> _Instructions to follow_:
From the entries below, pull out each line where "rules" appears.

• • • • •

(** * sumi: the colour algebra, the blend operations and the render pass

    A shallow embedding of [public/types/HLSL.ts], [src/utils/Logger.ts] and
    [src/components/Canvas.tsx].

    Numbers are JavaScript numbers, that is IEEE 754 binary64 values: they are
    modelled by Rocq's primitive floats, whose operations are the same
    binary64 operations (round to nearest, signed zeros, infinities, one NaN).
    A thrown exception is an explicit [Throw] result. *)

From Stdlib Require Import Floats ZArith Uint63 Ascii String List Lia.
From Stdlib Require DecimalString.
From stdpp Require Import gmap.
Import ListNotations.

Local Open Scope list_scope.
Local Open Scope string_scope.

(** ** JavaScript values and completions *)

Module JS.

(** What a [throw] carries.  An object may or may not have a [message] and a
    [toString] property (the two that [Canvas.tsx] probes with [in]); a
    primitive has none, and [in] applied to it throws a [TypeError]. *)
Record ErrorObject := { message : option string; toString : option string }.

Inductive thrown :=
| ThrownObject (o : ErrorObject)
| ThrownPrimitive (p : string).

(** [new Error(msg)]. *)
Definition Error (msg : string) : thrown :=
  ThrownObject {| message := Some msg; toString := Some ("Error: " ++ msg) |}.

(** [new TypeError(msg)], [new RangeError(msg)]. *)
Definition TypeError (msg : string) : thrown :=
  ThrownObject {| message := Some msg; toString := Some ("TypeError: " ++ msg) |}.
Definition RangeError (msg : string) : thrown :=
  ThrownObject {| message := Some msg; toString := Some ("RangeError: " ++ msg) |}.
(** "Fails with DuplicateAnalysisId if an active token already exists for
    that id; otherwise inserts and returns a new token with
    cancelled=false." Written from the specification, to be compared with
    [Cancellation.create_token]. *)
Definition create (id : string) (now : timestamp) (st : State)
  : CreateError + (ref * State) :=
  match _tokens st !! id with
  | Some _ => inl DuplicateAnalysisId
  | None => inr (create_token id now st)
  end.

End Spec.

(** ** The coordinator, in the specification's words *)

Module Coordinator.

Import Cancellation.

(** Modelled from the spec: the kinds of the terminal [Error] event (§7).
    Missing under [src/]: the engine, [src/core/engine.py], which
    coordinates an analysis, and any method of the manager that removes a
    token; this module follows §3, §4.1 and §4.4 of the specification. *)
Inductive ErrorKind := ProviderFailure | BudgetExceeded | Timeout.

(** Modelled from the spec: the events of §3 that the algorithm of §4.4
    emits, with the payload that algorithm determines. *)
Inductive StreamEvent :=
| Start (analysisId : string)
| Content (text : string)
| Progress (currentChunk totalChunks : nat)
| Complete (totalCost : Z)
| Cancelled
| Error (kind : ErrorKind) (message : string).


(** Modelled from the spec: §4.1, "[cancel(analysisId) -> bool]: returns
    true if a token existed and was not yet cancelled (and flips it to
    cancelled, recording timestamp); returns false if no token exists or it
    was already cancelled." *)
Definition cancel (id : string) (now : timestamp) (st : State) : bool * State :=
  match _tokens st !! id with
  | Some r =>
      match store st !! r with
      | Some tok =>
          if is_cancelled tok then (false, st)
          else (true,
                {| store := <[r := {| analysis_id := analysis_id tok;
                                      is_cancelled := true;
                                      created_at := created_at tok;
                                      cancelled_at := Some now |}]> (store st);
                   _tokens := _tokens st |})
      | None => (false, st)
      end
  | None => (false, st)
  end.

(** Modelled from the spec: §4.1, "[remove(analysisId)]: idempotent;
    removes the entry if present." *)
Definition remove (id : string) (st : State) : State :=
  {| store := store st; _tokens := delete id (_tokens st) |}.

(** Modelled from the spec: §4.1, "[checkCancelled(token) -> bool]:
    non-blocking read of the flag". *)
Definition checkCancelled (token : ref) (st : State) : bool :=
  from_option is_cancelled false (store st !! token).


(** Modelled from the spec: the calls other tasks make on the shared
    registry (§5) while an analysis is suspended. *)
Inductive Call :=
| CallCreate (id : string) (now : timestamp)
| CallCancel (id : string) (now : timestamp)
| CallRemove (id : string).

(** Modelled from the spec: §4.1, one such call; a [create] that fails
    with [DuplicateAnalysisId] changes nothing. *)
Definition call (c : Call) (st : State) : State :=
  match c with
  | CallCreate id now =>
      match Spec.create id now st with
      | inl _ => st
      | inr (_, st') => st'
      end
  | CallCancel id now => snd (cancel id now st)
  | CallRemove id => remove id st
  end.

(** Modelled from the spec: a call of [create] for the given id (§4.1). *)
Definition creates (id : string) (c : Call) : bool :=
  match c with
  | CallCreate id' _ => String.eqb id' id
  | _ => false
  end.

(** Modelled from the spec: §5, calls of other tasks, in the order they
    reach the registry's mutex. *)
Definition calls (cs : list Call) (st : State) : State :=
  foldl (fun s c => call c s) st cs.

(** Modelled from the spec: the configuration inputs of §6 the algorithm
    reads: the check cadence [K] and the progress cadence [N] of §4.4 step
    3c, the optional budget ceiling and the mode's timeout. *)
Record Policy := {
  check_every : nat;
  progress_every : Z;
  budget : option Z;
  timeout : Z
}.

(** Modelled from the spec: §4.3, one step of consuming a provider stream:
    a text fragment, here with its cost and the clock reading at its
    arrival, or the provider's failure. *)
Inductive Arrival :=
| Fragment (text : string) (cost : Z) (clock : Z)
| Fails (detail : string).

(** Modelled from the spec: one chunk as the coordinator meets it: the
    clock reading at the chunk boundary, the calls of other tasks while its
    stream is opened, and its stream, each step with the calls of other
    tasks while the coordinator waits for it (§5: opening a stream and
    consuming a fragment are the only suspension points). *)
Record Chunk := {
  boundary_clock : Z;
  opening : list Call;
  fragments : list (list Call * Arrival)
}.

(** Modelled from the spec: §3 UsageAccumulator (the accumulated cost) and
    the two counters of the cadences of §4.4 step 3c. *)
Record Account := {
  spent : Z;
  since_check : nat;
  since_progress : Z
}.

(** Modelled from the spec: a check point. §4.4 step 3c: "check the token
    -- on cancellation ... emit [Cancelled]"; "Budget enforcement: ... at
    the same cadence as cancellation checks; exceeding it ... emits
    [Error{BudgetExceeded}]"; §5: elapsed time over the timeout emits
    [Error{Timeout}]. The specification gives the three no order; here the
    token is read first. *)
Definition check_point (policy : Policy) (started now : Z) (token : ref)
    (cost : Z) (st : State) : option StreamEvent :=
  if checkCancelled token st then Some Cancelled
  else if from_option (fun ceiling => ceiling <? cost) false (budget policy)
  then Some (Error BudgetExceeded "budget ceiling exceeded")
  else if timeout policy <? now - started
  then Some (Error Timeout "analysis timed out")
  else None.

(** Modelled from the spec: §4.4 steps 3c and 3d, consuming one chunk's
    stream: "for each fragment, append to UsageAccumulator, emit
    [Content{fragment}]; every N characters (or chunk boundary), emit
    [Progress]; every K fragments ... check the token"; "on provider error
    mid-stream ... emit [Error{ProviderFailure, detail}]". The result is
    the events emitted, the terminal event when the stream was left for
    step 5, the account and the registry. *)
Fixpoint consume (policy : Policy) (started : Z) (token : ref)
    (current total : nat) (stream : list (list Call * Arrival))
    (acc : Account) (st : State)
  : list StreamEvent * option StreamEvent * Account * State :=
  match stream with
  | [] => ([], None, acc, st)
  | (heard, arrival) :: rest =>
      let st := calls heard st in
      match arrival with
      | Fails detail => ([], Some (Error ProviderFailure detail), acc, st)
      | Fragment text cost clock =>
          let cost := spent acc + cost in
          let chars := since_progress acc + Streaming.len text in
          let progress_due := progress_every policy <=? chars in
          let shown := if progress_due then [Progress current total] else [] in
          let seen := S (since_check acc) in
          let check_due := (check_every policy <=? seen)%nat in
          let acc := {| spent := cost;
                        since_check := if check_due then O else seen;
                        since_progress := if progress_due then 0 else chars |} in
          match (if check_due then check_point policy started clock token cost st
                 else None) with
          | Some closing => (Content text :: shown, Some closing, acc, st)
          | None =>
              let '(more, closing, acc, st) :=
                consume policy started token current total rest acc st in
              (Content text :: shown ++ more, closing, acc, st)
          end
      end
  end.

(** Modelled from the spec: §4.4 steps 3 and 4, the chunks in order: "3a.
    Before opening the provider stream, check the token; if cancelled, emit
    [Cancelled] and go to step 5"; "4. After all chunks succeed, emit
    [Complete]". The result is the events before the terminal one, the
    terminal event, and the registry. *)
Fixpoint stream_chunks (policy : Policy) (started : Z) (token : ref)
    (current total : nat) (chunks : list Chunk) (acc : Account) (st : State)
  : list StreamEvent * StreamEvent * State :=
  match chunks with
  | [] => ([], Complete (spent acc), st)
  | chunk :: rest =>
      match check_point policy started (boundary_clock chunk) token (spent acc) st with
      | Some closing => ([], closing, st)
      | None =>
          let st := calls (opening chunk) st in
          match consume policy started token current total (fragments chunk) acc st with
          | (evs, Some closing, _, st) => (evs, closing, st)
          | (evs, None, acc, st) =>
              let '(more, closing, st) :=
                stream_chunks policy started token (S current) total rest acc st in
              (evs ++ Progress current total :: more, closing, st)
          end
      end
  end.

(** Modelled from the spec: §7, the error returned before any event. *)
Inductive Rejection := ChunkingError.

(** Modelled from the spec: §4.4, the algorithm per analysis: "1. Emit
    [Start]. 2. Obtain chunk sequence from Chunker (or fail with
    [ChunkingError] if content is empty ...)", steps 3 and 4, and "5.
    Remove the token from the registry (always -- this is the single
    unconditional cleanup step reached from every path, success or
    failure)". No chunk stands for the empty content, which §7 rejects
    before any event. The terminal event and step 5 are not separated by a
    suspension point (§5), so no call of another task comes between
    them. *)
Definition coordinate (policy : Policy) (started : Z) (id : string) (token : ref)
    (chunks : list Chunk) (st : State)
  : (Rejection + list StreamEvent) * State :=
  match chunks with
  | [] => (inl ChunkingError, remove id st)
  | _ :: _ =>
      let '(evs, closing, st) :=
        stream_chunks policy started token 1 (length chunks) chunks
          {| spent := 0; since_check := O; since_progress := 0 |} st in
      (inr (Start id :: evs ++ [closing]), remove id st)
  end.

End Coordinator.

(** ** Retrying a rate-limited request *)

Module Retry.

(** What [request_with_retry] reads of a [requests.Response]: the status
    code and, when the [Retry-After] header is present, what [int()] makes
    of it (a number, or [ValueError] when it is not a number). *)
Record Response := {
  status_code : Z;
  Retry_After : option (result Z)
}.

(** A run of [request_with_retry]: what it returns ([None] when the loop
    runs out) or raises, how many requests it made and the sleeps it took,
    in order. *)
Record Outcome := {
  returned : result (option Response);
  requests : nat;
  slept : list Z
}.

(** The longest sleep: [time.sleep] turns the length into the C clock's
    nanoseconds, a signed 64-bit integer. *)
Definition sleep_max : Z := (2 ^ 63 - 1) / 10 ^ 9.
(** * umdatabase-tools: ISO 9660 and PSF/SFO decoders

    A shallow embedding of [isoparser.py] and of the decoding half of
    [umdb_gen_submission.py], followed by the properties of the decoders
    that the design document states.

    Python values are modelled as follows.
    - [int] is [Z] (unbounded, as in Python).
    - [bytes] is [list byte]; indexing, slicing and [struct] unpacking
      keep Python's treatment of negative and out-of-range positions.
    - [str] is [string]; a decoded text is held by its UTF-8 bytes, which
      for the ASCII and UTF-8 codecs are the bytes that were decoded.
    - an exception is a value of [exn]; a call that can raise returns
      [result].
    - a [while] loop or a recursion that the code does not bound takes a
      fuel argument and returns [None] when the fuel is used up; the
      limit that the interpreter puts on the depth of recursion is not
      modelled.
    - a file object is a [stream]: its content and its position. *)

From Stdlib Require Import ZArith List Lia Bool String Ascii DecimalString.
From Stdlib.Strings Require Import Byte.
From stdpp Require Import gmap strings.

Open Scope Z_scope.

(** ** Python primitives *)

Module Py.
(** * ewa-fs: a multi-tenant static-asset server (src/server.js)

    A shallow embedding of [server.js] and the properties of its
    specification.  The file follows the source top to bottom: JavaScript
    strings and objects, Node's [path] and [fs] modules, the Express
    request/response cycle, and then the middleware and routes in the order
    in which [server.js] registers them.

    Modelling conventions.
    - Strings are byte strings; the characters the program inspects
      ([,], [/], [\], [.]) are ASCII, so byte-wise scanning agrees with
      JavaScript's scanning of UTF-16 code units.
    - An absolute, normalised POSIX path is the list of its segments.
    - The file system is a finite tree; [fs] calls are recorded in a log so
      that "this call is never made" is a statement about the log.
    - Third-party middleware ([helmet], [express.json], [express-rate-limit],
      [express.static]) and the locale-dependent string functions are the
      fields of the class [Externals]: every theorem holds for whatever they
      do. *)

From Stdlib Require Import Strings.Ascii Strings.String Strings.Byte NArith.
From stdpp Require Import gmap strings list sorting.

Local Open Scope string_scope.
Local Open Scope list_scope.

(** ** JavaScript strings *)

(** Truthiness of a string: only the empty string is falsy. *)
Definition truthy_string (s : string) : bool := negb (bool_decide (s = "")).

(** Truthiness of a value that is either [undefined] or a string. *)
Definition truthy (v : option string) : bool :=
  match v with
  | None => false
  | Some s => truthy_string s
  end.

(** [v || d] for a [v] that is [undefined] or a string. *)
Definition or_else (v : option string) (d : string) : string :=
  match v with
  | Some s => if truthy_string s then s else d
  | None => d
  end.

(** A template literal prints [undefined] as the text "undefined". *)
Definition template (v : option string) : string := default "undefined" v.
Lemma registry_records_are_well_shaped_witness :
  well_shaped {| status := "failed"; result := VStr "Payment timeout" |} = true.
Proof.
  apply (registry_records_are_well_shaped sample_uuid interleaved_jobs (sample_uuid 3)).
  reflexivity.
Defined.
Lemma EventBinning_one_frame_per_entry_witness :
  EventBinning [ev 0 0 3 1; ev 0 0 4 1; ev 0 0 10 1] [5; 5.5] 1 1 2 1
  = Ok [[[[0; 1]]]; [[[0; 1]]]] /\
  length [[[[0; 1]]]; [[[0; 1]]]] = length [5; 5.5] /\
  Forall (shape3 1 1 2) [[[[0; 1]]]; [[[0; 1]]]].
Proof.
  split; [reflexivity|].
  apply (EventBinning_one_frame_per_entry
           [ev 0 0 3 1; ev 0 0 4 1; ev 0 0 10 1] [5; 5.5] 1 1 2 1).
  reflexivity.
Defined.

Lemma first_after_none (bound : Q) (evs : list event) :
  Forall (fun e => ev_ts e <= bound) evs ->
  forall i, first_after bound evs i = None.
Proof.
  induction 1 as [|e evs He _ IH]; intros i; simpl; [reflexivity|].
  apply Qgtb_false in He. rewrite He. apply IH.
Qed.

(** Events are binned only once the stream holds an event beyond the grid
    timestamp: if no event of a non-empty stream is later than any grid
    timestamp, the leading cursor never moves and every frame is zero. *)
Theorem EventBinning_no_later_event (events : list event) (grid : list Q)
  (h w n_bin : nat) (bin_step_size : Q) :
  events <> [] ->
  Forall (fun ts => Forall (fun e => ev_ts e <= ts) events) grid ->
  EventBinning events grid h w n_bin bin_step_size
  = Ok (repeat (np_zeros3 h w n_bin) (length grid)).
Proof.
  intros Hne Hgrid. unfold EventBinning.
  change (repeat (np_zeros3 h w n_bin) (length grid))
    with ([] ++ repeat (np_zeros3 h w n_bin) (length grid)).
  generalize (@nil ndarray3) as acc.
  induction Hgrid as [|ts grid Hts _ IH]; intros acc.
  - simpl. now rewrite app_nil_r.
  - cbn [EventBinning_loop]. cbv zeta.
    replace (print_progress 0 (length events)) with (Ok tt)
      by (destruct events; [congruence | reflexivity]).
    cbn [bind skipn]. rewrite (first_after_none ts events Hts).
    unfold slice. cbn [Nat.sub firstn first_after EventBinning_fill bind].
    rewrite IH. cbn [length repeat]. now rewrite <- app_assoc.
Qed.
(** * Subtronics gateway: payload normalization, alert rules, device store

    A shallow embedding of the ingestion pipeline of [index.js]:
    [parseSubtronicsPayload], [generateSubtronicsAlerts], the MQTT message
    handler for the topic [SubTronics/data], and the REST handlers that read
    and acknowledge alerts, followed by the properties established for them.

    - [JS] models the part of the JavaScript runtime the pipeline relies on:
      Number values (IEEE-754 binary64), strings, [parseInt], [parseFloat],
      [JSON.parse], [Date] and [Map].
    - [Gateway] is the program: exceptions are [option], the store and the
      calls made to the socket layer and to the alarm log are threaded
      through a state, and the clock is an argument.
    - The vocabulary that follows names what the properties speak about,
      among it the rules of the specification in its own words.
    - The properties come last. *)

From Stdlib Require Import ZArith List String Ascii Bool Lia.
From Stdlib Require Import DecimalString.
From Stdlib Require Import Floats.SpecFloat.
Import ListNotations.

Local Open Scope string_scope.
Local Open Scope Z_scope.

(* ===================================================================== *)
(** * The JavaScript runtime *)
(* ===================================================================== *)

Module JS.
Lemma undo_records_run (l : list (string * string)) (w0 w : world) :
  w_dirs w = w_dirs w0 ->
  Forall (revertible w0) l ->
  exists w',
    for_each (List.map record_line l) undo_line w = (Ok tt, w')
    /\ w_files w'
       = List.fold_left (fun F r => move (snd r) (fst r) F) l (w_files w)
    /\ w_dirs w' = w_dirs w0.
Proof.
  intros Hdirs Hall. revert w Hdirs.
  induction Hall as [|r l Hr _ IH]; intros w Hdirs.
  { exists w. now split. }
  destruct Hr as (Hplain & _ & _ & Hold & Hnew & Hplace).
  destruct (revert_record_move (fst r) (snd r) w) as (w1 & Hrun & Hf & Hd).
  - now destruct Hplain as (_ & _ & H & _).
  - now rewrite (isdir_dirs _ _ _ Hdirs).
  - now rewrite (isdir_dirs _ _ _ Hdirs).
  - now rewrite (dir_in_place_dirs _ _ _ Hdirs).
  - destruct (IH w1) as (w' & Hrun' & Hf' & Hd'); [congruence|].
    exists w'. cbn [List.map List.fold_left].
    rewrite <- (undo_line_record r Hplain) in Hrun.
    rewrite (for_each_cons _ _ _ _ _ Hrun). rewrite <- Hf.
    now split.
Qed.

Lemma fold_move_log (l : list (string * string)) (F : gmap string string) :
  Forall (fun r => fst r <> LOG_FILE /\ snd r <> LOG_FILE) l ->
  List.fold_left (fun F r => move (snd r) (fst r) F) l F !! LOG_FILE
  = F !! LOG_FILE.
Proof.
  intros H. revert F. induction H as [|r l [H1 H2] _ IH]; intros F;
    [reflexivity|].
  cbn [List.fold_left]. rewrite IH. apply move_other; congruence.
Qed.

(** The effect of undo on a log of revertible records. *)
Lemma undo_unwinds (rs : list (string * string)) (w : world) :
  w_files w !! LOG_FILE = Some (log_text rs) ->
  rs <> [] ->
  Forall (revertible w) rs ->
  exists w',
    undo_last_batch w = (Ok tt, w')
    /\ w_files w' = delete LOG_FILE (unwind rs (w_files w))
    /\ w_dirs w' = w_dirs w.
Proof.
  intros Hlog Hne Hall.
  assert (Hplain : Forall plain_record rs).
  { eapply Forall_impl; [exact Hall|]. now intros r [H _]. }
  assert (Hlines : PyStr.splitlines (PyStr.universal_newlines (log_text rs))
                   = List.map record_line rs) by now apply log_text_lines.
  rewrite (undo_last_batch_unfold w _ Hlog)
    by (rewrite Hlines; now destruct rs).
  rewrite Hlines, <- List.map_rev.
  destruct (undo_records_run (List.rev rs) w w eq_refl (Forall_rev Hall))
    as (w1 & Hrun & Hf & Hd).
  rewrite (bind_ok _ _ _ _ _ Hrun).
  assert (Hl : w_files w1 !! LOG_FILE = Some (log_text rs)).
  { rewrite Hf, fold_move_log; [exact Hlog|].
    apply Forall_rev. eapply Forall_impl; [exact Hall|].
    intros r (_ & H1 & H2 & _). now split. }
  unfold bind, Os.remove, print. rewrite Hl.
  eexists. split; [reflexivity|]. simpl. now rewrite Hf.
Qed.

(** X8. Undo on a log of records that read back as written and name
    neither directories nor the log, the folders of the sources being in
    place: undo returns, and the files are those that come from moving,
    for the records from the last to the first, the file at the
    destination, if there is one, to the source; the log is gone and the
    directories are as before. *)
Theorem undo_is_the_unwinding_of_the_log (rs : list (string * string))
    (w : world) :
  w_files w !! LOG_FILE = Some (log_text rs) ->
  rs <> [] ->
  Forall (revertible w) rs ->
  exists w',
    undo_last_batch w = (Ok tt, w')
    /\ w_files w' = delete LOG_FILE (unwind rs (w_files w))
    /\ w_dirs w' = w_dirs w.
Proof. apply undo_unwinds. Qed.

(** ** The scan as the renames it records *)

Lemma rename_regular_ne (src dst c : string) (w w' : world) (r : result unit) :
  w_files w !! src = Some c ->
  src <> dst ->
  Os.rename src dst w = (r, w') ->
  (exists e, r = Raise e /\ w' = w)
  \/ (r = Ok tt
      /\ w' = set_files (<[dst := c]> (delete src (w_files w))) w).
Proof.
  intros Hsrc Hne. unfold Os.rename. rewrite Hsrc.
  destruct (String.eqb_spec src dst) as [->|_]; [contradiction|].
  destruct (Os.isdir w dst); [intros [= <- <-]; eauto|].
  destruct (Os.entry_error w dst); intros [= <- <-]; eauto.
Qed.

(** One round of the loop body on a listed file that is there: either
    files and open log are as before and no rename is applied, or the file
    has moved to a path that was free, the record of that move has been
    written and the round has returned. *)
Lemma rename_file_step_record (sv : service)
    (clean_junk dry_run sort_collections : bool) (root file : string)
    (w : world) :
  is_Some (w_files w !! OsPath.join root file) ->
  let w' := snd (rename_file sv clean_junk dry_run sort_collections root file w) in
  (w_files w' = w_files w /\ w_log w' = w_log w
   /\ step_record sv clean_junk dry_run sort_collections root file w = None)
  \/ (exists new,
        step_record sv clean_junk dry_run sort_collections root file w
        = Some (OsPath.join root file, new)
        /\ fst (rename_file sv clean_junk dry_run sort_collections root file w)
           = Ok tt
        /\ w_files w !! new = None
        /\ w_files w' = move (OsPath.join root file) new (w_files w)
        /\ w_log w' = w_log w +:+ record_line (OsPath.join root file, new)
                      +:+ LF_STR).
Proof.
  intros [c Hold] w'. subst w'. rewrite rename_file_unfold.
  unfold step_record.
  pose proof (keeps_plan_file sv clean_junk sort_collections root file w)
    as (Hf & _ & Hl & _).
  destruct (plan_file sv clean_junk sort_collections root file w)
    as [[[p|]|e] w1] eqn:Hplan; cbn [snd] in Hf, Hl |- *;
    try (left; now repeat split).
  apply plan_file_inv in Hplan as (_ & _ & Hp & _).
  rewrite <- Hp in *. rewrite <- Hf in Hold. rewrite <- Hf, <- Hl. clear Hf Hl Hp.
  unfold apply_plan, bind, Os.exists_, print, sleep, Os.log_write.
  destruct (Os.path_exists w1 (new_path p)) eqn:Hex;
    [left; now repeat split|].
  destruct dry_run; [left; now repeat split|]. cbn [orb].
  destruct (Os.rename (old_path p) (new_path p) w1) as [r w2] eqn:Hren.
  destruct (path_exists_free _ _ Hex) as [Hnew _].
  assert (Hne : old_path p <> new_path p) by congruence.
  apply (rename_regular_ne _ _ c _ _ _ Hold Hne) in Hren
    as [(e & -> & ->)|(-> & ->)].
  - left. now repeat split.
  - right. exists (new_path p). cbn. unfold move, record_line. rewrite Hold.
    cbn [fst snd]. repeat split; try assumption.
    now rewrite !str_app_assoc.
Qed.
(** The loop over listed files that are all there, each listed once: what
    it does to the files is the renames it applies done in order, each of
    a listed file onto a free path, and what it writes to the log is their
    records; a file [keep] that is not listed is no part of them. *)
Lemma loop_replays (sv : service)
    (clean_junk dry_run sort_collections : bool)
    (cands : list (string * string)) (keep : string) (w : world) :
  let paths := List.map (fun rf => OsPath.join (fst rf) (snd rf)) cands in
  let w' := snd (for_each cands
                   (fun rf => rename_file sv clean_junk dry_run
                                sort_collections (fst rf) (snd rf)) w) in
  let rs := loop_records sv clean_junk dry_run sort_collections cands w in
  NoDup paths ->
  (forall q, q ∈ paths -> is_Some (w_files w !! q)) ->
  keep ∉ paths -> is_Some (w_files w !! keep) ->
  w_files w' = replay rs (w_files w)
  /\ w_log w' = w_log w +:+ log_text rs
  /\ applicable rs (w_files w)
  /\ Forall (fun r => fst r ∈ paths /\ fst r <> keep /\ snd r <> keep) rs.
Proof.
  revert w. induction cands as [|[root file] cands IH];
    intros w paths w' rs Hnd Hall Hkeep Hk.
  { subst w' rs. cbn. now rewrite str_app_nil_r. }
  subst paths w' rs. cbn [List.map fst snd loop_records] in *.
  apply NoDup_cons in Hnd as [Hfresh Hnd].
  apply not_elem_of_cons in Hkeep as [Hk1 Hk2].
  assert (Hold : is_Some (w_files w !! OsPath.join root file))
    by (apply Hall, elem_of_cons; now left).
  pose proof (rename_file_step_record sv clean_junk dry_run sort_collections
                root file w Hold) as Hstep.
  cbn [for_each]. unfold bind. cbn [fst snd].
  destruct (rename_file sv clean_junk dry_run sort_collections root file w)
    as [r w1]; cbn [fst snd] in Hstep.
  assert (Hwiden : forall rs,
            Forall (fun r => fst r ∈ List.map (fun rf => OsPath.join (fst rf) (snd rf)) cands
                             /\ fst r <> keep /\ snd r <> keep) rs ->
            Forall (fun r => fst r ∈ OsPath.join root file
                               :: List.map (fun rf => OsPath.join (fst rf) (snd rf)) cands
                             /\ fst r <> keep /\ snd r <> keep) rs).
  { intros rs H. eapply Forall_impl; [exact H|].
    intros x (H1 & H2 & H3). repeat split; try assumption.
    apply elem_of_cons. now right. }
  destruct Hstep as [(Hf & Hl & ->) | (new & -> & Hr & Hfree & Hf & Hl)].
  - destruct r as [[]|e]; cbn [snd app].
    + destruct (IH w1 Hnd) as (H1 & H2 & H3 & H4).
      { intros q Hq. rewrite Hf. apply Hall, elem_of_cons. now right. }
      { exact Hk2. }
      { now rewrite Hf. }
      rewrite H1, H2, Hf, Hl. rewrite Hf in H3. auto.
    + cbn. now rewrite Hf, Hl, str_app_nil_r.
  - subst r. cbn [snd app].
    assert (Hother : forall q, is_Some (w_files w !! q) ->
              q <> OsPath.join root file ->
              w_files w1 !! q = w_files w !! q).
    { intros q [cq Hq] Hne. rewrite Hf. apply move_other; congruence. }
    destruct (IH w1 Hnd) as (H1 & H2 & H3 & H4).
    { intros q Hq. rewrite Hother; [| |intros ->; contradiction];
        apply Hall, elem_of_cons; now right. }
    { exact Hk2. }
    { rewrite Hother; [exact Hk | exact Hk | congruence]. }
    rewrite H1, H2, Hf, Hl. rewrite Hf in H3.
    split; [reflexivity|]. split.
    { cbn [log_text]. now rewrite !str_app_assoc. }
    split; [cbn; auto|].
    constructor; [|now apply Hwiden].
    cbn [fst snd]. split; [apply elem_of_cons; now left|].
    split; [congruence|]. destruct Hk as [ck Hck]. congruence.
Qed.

• • • • •

> _Output of the task_:
(** * Subtronics gateway: payload normalization, alert rules, device store
      among it the rules of the specification in its own words.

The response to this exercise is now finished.